In che circostanze è accaduto che il Comune di Roma si trasformasse in Roma Capitale, qual è la differenza e cosa significa per i cittadini romani?

La commedia del cambio di nome da Roma a Roma Capitale è a mio giudizio l’atto più scellerato compiuto a Roma negli ultimi trenta anni. Centro destra da poco alla guida del Campidoglio con Alemanno e centro sinistra responsabile del tracollo economico del comune di Roma per averlo amministrato per 15 anni decidono di creare una bad company – il vecchio Comune di Roma – su cui riversare i 22 miliardi di deficit accumulati fino ad allora e creare una nuova creatura istituzionale inizialmente priva di debiti pregressi.

Con due conseguenze gravissime: il debito dovrà comunque essere ripagato mentre il “nuovo” comune Roma capitale ha iniziato subito ad accumulare debito perché non erano state affrontate le cause strutturali che provocano il tracollo economico.
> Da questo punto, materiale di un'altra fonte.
(** C2 (failing input).  Ann registers (OTP ["111111"]), sends five wrong
    candidates, then the correct one a second later, well inside 15 minutes.
    The fifth is answered with the lock message, but the sixth is not
    rejected as locked: it gets NOT_FOUND, because the lockout purged the
    OTP.  The answer is the same when the lock set by [setLock] survives the
    purge (the key of [fiveWrongWorld] with lock-until at 5000 ms plus 15
    minutes), since neither verify procedure ever reads the lock: for every
    world and every lock value, their answers are those without the lock.
    The reset path behaves alike; its failure counter is the attempts
    counter, which the send already raised to 1, so there the fourth wrong
    candidate triggers the lock message. *)
Theorem verify_lock_never_checked :
  fst (verifyOTP_calls "a@x.com" wrong_then_right registeredWorld) =
    [Err (mkTRPCError UNAUTHORIZED (incorrectOtpMessage 4));
     Err (mkTRPCError UNAUTHORIZED (incorrectOtpMessage 3));
     Err (mkTRPCError UNAUTHORIZED (incorrectOtpMessage 2));
     Err (mkTRPCError UNAUTHORIZED (incorrectOtpMessage 1));
     Err (mkTRPCError UNAUTHORIZED LOCK_MESSAGE);
     Err (mkTRPCError NOT_FOUND "OTP expired or not found. Please request a new one.")] /\
  fst (verifyOTP "a@x.com" "111111" 6000 "id6"
         (lock_set fiveWrongWorld "a@x.com" otp (Some (5000 + 15 * 60 * 1000)))) =
    Err (mkTRPCError NOT_FOUND "OTP expired or not found. Please request a new one.") /\
  fst (verifyForgetPasswordOTP_calls "a@x.com" wrong_then_right_reset resetRequestedWorld) =
    [Err (mkTRPCError UNAUTHORIZED (incorrectOtpMessage 3));
     Err (mkTRPCError UNAUTHORIZED (incorrectOtpMessage 2));
     Err (mkTRPCError UNAUTHORIZED (incorrectOtpMessage 1));
     Err (mkTRPCError UNAUTHORIZED LOCK_MESSAGE);
     Err (mkTRPCError NOT_FOUND "OTP expired or not found. Please request a new one.")] /\
  fst (verifyForgetPasswordOTP "a@x.com" "122222" 5000
         (lock_set fourWrongResetWorld "a@x.com" password_reset (Some (4000 + 15 * 60 * 1000)))) =
    Err (mkTRPCError NOT_FOUND "OTP expired or not found. Please request a new one.") /\
  (forall email c now newId w l,
     fst (verifyOTP email c now newId (lock_set w email otp l)) =
     fst (verifyOTP email c now newId w)) /\
  (forall email c now w l,
     fst (verifyForgetPasswordOTP email c now (lock_set w email password_reset l)) =
     fst (verifyForgetPasswordOTP email c now w)).
Proof.
  split; [vm_compute; reflexivity|]. split; [vm_compute; reflexivity|].
  split; [vm_compute; reflexivity|]. split; [vm_compute; reflexivity|].
  split; [exact verifyOTP_ignores_lock | exact verifyForgetPasswordOTP_ignores_lock].
Qed.

(** *** C9: forgotPassword *)

(** C9 (failing input).  Two reset requests one second apart: for an email
    with no account both get the generic acknowledgement, but for the
    existing user the second one fails with the cooldown error of
    [sendPasswordResetOtp], which [forgotPassword] does not catch. *)
Theorem forgotPassword_reveals_account :
  forgot_twice "a@x.com"%string emptyWorld = [Ok GENERIC_RESET_ACK; Ok GENERIC_RESET_ACK] /\
  forgot_twice "a@x.com"%string userWorld =
    [Ok GENERIC_RESET_ACK;
     Err (mkTRPCError INTERNAL_SERVER_ERROR
            "Please wait 60 seconds before requesting another OTP")].
Proof. vm_compute. auto. Qed.

(** *** C3: refresh-token rotation *)

Lemma login_ok_shape {env : AuthEnv} email password now tok uuid w res w1 :
  login email password now tok uuid w = (Ok res, w1) ->
  w1 = set_refresh w (refreshTokens w ++
         [mkRefresh (u_id (fst (fst res))) (hashToken tok) (now + REFRESH_TOKEN_EXPIRY)
                    false (Some uuid)]).
Proof.
  run. destruct (find _ (users w)) as [user|]; [|discriminate].
  destruct (u_is_verified user); cbn [negb]; [|discriminate].
  destruct (u_password_hash user) as [h|]; [|discriminate].
  destruct (verifyPassword password h); cbn [negb]; [|discriminate].
  intros H. inversion H. reflexivity.
Qed.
Insomma, centro destra e centro sinistra hanno compiuto nel silenzio un grave misfatto. Ed ancora più grave che il sindaco Marino e i suoi consiglieri politici presenti in Giunta non abbiano mai denunciato questo patto scellerato ma abbiano continuato ad accumulare debito senza bloccare la macchina perversa dell’espansione urbana, causa primaria del debito.
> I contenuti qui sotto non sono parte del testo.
(** C8. The code at the input where it leaves the claim: the group exists
    with tags [{a: "1"}], the desired tags are [{a: "1", b: "2"}], the
    update is requested and the existence check after it does not find the
    group. The run returns [False] with the diff of the tags, stored before
    the request, still sitting in [changes]: not empty, and without an
    [old] entry. On the sibling path, a creation that is not confirmed, the
    same failure is returned with empty changes. *)
Lemma unconfirmed_update_leaves_the_diff :
  let g : dict := {[ "name" := VStr "rg"; "tags" := VDict a1 ]} in
  let answer : dict := {[ "error" := VStr "conflict" ]} in
  let run := resource_group_present scripted_client dictdiffer_deep_diff false opaque_repr
               "rg" (VStr "westus") VNone (VDict a1b2) (VDict ∅) ∅
               (start (Script [true; false] g answer false)) in
  let sibling := resource_group_present scripted_client dictdiffer_deep_diff false opaque_repr
                   "rg" (VStr "westus") VNone (VDict a1b2) (VDict ∅) ∅
                   (start (Script [false; false] g answer false)) in
  let ch : dict := {[ "new" := VDict {[ "b" := VStr "2" ]} ]} in
  run.1 = Ret (result_dict "rg" (VBool false)
                 "Failed to create resource group rg! (conflict)" ch)
  ∧ ¬ (ch = ∅ ∨ dom ch = old_new)
  ∧ sibling.1 = Ret (result_dict "rg" (VBool false)
                       "Failed to create resource group rg! (conflict)" ∅).
Proof.
  intros g answer run sibling ch.
  pose (s1 := Script [false] g answer false).
  assert (keyword_repeated ((∅ : dict) ∪ ∅) = false) as Hkw by reflexivity.
  assert (resource_group_get scripted_client "rg" ∅ s1 = (g, s1)) as Hget by reflexivity.
  assert (resource_group_create_or_update scripted_client "rg" (VStr "westus") VNone
            (VDict a1b2) (∅ ∪ ∅) s1 = (answer, s1)) as Hcreate by reflexivity.
  assert (resource_group_check_existence scripted_client "rg" ∅ s1
          = (false, Script [] g answer false)) as Hrecheck by reflexivity.
  split; [| split].
  - assert (resource_group_check_existence scripted_client "rg" ∅
              (Script [true; false] g answer false) = (true, s1)) as Hcheck by reflexivity.
    assert (dictdiffer_deep_diff (dict_get g "tags" (VDict ∅))
              (py_or (VDict a1b2) (VDict ∅)) = Ret ch) as Hdiff by exact diff_a1_a1b2.
    subst run. unfold start.
    by rewrite (present_drift_apply_run scripted_client dictdiffer_deep_diff false
                  opaque_repr "rg" (VStr "westus") VNone (VDict a1b2) ∅ ∅ g ch
                  _ false _ s1 s1 s1 _ [] eq_refl Hkw Hcheck Hget Hdiff
                  (map_non_empty_singleton "new" (VDict {[ "b" := VStr "2" ]}))
                  Hcreate Hrecheck).
  - intros [Hempty | Hdom].
    + by apply map_non_empty_singleton in Hempty.
    + assert ("old" ∈ dom ch) as Hold by (rewrite Hdom; unfold old_new; set_solver).
      subst ch. rewrite dom_singleton_L in Hold. set_solver.
  - assert (resource_group_check_existence scripted_client "rg" ∅
              (Script [false; false] g answer false) = (false, s1)) as Hcheck by reflexivity.
    subst sibling. unfold start.
    by rewrite (present_missing_apply_run scripted_client dictdiffer_deep_diff false
                  opaque_repr "rg" (VStr "westus") VNone (VDict a1b2) ∅ ∅
                  _ false _ s1 s1 _ [] eq_refl Hkw Hcheck Hcreate Hrecheck).
Qed.

(** C9, as the code has it. Live tags [{a: "1"}], desired tags
    [{a: "1", b: "2"}], dry-run flag off. The diff reports the entry
    [b: "2"] as new and nothing as old. The diff not being empty, and
    provided neither [connection_auth] nor the extra keyword arguments hold
    the key [managed_by] or [tags], [resource_group_present] hands the
    client exactly one request to create or update, with the desired
    mapping [{a: "1", b: "2"}] as its [tags] argument, and ends as the
    client answers it. With such a key the request is rejected with
    [TypeError] before the client is reached, after the two reads. *)
Theorem present_adds_the_missing_tag
    {S} (salt : Client S) deep_diff dict_repr
    (name : string) (location managed_by : value) (auth kwargs : dict)
    (g ch : dict) (c c1 c2 : S) :
  resource_group_check_existence salt name auth c = (true, c1) →
  resource_group_get salt name auth c1 = (g, c2) →
  g !! "tags" = Some (VDict a1) →
  deep_diff (VDict a1) (VDict a1b2) = Ret ch →
  ch ≠ ∅ →
  let run := resource_group_present salt deep_diff false dict_repr
               name location managed_by (VDict a1b2) (VDict auth) kwargs (start c) in
  let request :=
    resource_group_create_or_update salt name location managed_by (VDict a1b2)
      (auth ∪ kwargs) c2 in
  let recheck := resource_group_check_existence salt name auth request.2 in
  dictdiffer_deep_diff (dict_get g "tags" (VDict ∅)) (VDict a1b2)
    = Ret {[ "new" := VDict {[ "b" := VStr "2" ]} ]}
  ∧ (keyword_repeated (auth ∪ kwargs) = false →
     run = (Ret (if recheck.1
                 then result_dict name (VBool true)
                        ("Resource group " +:+ name +:+ " has been created.")
                        {[ "old" := VDict ∅; "new" := VDict request.1 ]}
                 else result_dict name (VBool false)
                        ("Failed to create resource group " +:+ name +:+ "! ("
                         +:+ str_of dict_repr (dict_get request.1 "error" VNone) +:+ ")")
                        ch),
            World recheck.2
              [CheckExistence name auth; Get name auth;
               CreateOrUpdate name location managed_by (VDict a1b2) (auth ∪ kwargs);
               CheckExistence name auth])
     ∧ List.filter is_mutating (calls run.2)
       = [CreateOrUpdate name location managed_by (VDict a1b2) (auth ∪ kwargs)]
     ∧ mutation_count (calls run.2) = 1)
  ∧ (keyword_repeated (auth ∪ kwargs) = true →
     run = (Raise TypeError, World c2 [CheckExistence name auth; Get name auth])).
Proof.
  intros Hcheck Hget Htags Hdiff Hch run request recheck.
  assert (dict_get g "tags" (VDict ∅) = VDict a1) as Hlive
    by (unfold dict_get; by rewrite Htags).
  assert (deep_diff (dict_get g "tags" (VDict ∅)) (py_or (VDict a1b2) (VDict ∅)) = Ret ch)
    as Hdiff' by (by rewrite Hlive, a1b2_truthy).
  rewrite Hlive. split; [exact diff_a1_a1b2 |].
  destruct request as [grp c3] eqn:Hcreate.
  destruct recheck as [p c4] eqn:Hrecheck.
  cbn [fst snd] in *. subst run. unfold start.
  split; intros Hkw.
  - rewrite (present_drift_apply_run salt deep_diff false dict_repr name
               location managed_by (VDict a1b2) auth kwargs g ch grp p c c1 c2 c3 c4 []
               eq_refl Hkw Hcheck Hget Hdiff' Hch Hcreate Hrecheck).
    done.
  - exact (present_drift_repeated_keyword_run salt deep_diff dict_repr name
             location managed_by (VDict a1b2) auth kwargs g ch c c1 c2 []
             Hkw Hcheck Hget Hdiff' Hch).
Qed.

Lemma present_adds_the_missing_tag_on_memory :
  let g := group_record "rg" (VStr "westus") VNone (VDict a1) in
  let g' := group_record "rg" (VStr "westus") VNone (VDict a1b2) in
  let cl : gmap string dict := {[ "rg" := g ]} in
  let run := resource_group_present memory_client dictdiffer_deep_diff false opaque_repr
               "rg" (VStr "westus") VNone (VDict a1b2) (VDict ∅) ∅ (start cl) in
  run = (Ret (result_dict "rg" (VBool true) "Resource group rg has been created."
                {[ "old" := VDict ∅; "new" := VDict g' ]}),
         World (<[ "rg" := g' ]> cl)
           [CheckExistence "rg" ∅; Get "rg" ∅;
            CreateOrUpdate "rg" (VStr "westus") VNone (VDict a1b2) (∅ ∪ ∅);
            CheckExistence "rg" ∅])
  ∧ List.filter is_mutating (calls run.2)
    = [CreateOrUpdate "rg" (VStr "westus") VNone (VDict a1b2) (∅ ∪ ∅)]
  ∧ mutation_count (calls run.2) = 1.
Proof.
  intros g g' cl run.
  assert (resource_group_check_existence memory_client "rg" ∅ cl = (true, cl))
    as Hcheck by reflexivity.
  assert (resource_group_get memory_client "rg" ∅ cl = (g, cl)) as Hget by reflexivity.
  assert (g !! "tags" = Some (VDict a1)) as Htags by reflexivity.
  assert (keyword_repeated ((∅ : dict) ∪ ∅) = false) as Hkw by reflexivity.
  exact (proj1 (proj2 (present_adds_the_missing_tag memory_client dictdiffer_deep_diff
                         opaque_repr "rg" (VStr "westus") VNone ∅ ∅ g _ cl cl cl
                         Hcheck Hget Htags diff_a1_a1b2
                         (map_non_empty_singleton "new" (VDict {[ "b" := VStr "2" ]}))))
           Hkw).
Defined.

(** C9 as stated fails: the same tags, live and desired, with a
    [connection_auth] dictionary that holds the key [managed_by]. The run
    makes its two reads and raises [TypeError]; no request to create or
    update is made. *)
Lemma present_adds_no_tag_under_repeated_keyword :
  let g := group_record "rg" (VStr "westus") VNone (VDict a1) in
  let auth : dict := {[ "managed_by" := VStr "m" ]} in
  let cl : gmap string dict := {[ "rg" := g ]} in
  let run := resource_group_present memory_client dictdiffer_deep_diff false opaque_repr
               "rg" (VStr "westus") VNone (VDict a1b2) (VDict auth) ∅ (start cl) in
  g !! "tags" = Some (VDict a1)
  ∧ run = (Raise TypeError, World cl [CheckExistence "rg" auth; Get "rg" auth])
  ∧ List.filter is_create_or_update (calls run.2) = [].
Proof.
  intros g auth cl run.
  assert (resource_group_check_existence memory_client "rg" auth cl = (true, cl))
    as Hcheck by reflexivity.
  assert (resource_group_get memory_client "rg" auth cl = (g, cl)) as Hget by reflexivity.
  assert (keyword_repeated (auth ∪ ∅) = true) as Hkw by reflexivity.
  assert (dictdiffer_deep_diff (dict_get g "tags" (VDict ∅)) (py_or (VDict a1b2) (VDict ∅))
          = Ret {[ "new" := VDict {[ "b" := VStr "2" ]} ]}) as Hdiff
    by exact diff_a1_a1b2.
  assert (run = (Raise TypeError, World cl [CheckExistence "rg" auth; Get "rg" auth]))
    as Hrun.
  { subst run. unfold start.
    exact (present_drift_repeated_keyword_run memory_client dictdiffer_deep_diff
             opaque_repr "rg" (VStr "westus") VNone (VDict a1b2) auth ∅ g _ cl cl cl []
             Hkw Hcheck Hget Hdiff
             (map_non_empty_singleton "new" (VDict {[ "b" := VStr "2" ]}))). }
  split; [reflexivity |]. split; [exact Hrun |]. by rewrite Hrun.
Qed.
Come cambia la gestione del patrimonio pubblico della città di Roma dalla delibera di iniziativa popolare n. 26 del 1995 alla delibera 140/2014?

E’ innegabile che formalmente la delibera 140 approvata dalla giunta Marino avrebbe potuto rappresentare un punto di svolta nella gestione del patrimonio pubblico della città. Divisioni, miopie e ragionamenti di corto respiro sono alla base di un sostanziale fallimento di quella deliberazione.

Che rapporti intercorrono in questa fase tra Procura di Roma, Corte dei Conti, Patrimonio e Prefettura? Chi tiene il bandolo della matassa?

Questa domanda tocca il cuore della crisi di democrazia che stiamo vivendo. Durante gli anni della giunta Alemanno il sistema criminale di mafia capitale conquista le principali funzioni pubbliche della capitale e la cena che vede ritratto l’allora sindaco con Marroni, capogruppo dell’opposizione, e con l’attuale ministro Poletti la dicono lunga sull’esistenza di un accordo politico teso a consolidare lo svuotamento delle funzioni pubbliche. Ignazio Marino non si accorge di nulla ed è solo grazie alle denuncie dell’assessore all’Economia – poi cacciata proprio da Marino – che inizia un rapporto con la Procura della Repubblica, ma è innegabile che la politica non sia stata in grado di denunciare i mali che si annidavano nell’amministrazione. Del resto, è noto che il prefetto in carica all’epoca ricevette in tempi da record Buzzi su sollecitazione del sottosegretario di palazzo Chigi. Questa grave crisi istituzionale è stata svelata dalla Procura della Repubblica e il nuovo prefetto Gabrielli ha tentato di riportare la macchina pubblica ad una maggiore trasparenza. Ma il ripristino delle condizioni di legalità spettavano alla politica: non è riuscita a farlo ed ora paghiamo il prezzo di una totale assenza di dialettica sociale. Vengono compiuti sgomberi di occupazioni di persone senza casa come se fosse quello il vero problema dell’illegalità che soffoca Roma.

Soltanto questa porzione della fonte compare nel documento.